Le « glaive » de Passi : Sonko durcit le ton
C’est un Ousmane Sonko sans concession qui a clôturé les 72h culturelles de Passi, dans la région de Kaolack. Loin de l’ambiance festive, le Premier ministre a choisi la tribune pour sonner la charge. Sa cible : la gestion passée des deniers publics.
En promettant une « tolérance zéro », le chef du gouvernement ne se contente plus de dénoncer, il judiciarise le débat politique. En évoquant une réorientation massive vers l’agriculture et l’industrie, il dresse un constat d’échec sans appel pour ses prédécesseurs.
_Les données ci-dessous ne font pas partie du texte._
(* ===== verification/Mime.v ===== *)
(** src/cloudflare-control/src/mime.ts: reading an incoming email.

    [TextDecoder] and the characters past 255 that an entity may name are an
    interface; [atob] is modelled (Handoff.v). The nesting [walk] follows is
    bounded by the code's own limit, which is the fuel; the loop of
    [htmlToText] is given one step more than the text has characters, and ends
    within them ([html_loop_ends]). *)
From S2P Require Import Prelude JsString Regex Scan Platform Escape Db Auth Handoff.

Class MailText : Type := {
  (** [new TextDecoder(label)]: none where the label is not known. *)
  decoder : string -> option (list Z -> string);
  decode_utf8 : list Z -> string;
  (** [String.fromCodePoint(n)] for n past 255. *)
  far_character : Z -> string
}.

Record ParsedAddress : Type := mkAddress { pa_address : string; pa_name : string }.
Record MailAttachment : Type := mkAttachment { at_index : Z; at_filename : string; at_contentType : string; at_size : Z }.
Record ParsedEmail : Type := mkEmail {
  em_from : option ParsedAddress;
  em_replyTo : option ParsedAddress;
  em_subject : string;
  em_messageId : option string;
  em_inReplyTo : option string;
  em_references : list string;
  em_text : string;
  em_attachments : list MailAttachment;
  em_automated : bool
}.

Definition MAX_BODY_CHARS : nat := 20 * 1000.
Definition MAX_MIME_DEPTH : nat := 8.
Definition MAX_MIME_PARTS : Z := 64.
Definition MAX_ATTACHMENTS : Z := 50.
Definition MAX_HTML_CHARS : nat := 200 * 1000.

Definition HeaderMap : Type := list (string * list string).
Record Part : Type := mkPart { part_headers : HeaderMap; part_body : string }.

Definition bytesToBinary (bytes : list Z) : string := String.string_of_list_ascii (List.map chr bytes).
Definition binaryToBytes (binary : string) : list Z := List.map code (String.list_ascii_of_string binary).

Definition splitHeadersAndBody (binary : string) : string * string :=
  let crlf := str_index (String CR (String LF_ (String CR (String LF_ "")))) binary in
  let lf := str_index (String LF_ (String LF_ "")) binary in
  match crlf, lf with
  | Some i, None => (str_take i binary, str_drop (i + 4) binary)
  | Some i, Some j => if (i <=? j)%nat then (str_take i binary, str_drop (i + 4) binary) else (str_take j binary, str_drop (j + 2) binary)
  | None, Some j => (str_take j binary, str_drop (j + 2) binary)
  | None, None => (binary, ""%string)
  end.

Definition is_blank (c : ascii) : bool := is_char " " c || is_char (chr 9) c.

(** A line folded onto the next. *)
Definition folded : matcher := fun s =>
  rest ← eol s;
  let '(blanks, rest') := span is_blank rest in
  if String.eqb blanks "" then None else Some (" "%string, rest').

Definition header (headers : HeaderMap) (name : string) : string := default ""%string (assoc name headers ≫= head).
Definition has_header (headers : HeaderMap) (name : string) : bool := bool_decide (is_Some (assoc name headers)).

Definition add_header (map : HeaderMap) (line : string) : HeaderMap :=
  match str_index ":" line with
  | None | Some O => map
  | Some colon =>
      let name := toLowerCase (trim (str_take colon line)) in
      let value := trim (str_drop (S colon) line) in
      upsert (fun e => String.eqb (fst e) name) (fun e => (fst e, snd e ++ [value])) (name, [value]) map
  end.

(** Two hexadecimal digits after a mark, as the character they are. *)
Definition hex_pair (mark : ascii) : matcher := fun s =>
  match s with
  | String c (String x (String y rest)) =>
      if is_char mark c then
        match hex_value x, hex_value y with Some a, Some b => Some (String (chr (16 * a + b)) "", rest) | _, _ => None end
      else None
  | _ => None
  end.

Definition soft_break : matcher := fun s =>
  match s with String c t => if is_char "=" c then (fun rest => (""%string, rest)) <$> eol t else None | _ => None end.

Definition backslash : ascii := chr 92.
Definition dquote : ascii := chr 34.

(** [/\\(.)/g], replaced by the character. *)
Definition escaped : matcher := fun s =>
  match s with String c (String d rest) => if is_char backslash c && negb (is_eol_char d) then Some (String d "", rest) else None | _ => None end.

(** The rest of a quoted string, with its end. *)
Fixpoint quoted (s : string) : option (string * string) :=
  match s with
  | ""%string => None
  | String c t =>
      if is_char dquote c then Some (String c "", t)
      else if is_char backslash c then
        match t with
        | String d u => if is_eol_char d then None else (fun q => (String c (String d (fst q)), snd q)) <$> quoted u
        | _ => None
        end
      else (fun q => (String c (fst q), snd q)) <$> quoted t
  end.

(** Quoted strings and characters other than the semicolon, as far as they go. *)
Fixpoint pieces (n : nat) (s : string) : string * string :=
  match n, s with
  | O, _ | _, ""%string => (""%string, s)
  | S n', String c t =>
      if is_char dquote c then
        match quoted t with Some (q, rest) => let '(p, r) := pieces n' rest in (String c q +:+ p, r) | None => (""%string, s) end
      else if is_char ";" c then (""%string, s)
      else let '(p, r) := pieces n' t in (String c p, r)
  end.
Definition section_of_value : matcher := fun s => let '(p, r) := pieces (String.length s) s in if String.eqb p "" then None else Some (p, r).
Plus offensif que jamais, il va jusqu’à brandir la menace de l’arbitrage populaire : prendre l’opinion à témoin pour briser les résistances administratives ou politiques.
Le « bouclier » de la nation : la tempérance de Diomaye
À l’opposé de cette électricité, le Président Bassirou Diomaye Faye semble s’être drapé dans une posture de sage. Dans son adresse, le chef de l’État a multiplié les appels à la « hauteur d’esprit », à l’« humilité » et, surtout, à la « paix ».
Là où son Premier ministre parle de dossiers et de coupables, le Président parle de mission, d’intégrité et de refus de la résignation. « Rien ne sera jamais placé au-dessus de la paix », a-t-il martelé, comme pour poser un garrot sur les plaies ouvertes par les polémiques politiques incessantes. Pour Diomaye, l’heure est à la « sincérité des intentions » plutôt qu’à la recherche de la perfection.
Le Sénégal se retrouve face à une équation complexe : peut-on mener une réforme systémique radicale, avec son lot de sanctions, tout en préservant une paix sociale absolue ?
En ce début d’année, Sonko et Diomaye marchent sur une ligne de crête. L’un veut accélérer la cadence de la justice, l’autre veille à ce que le pays ne perde pas son équilibre.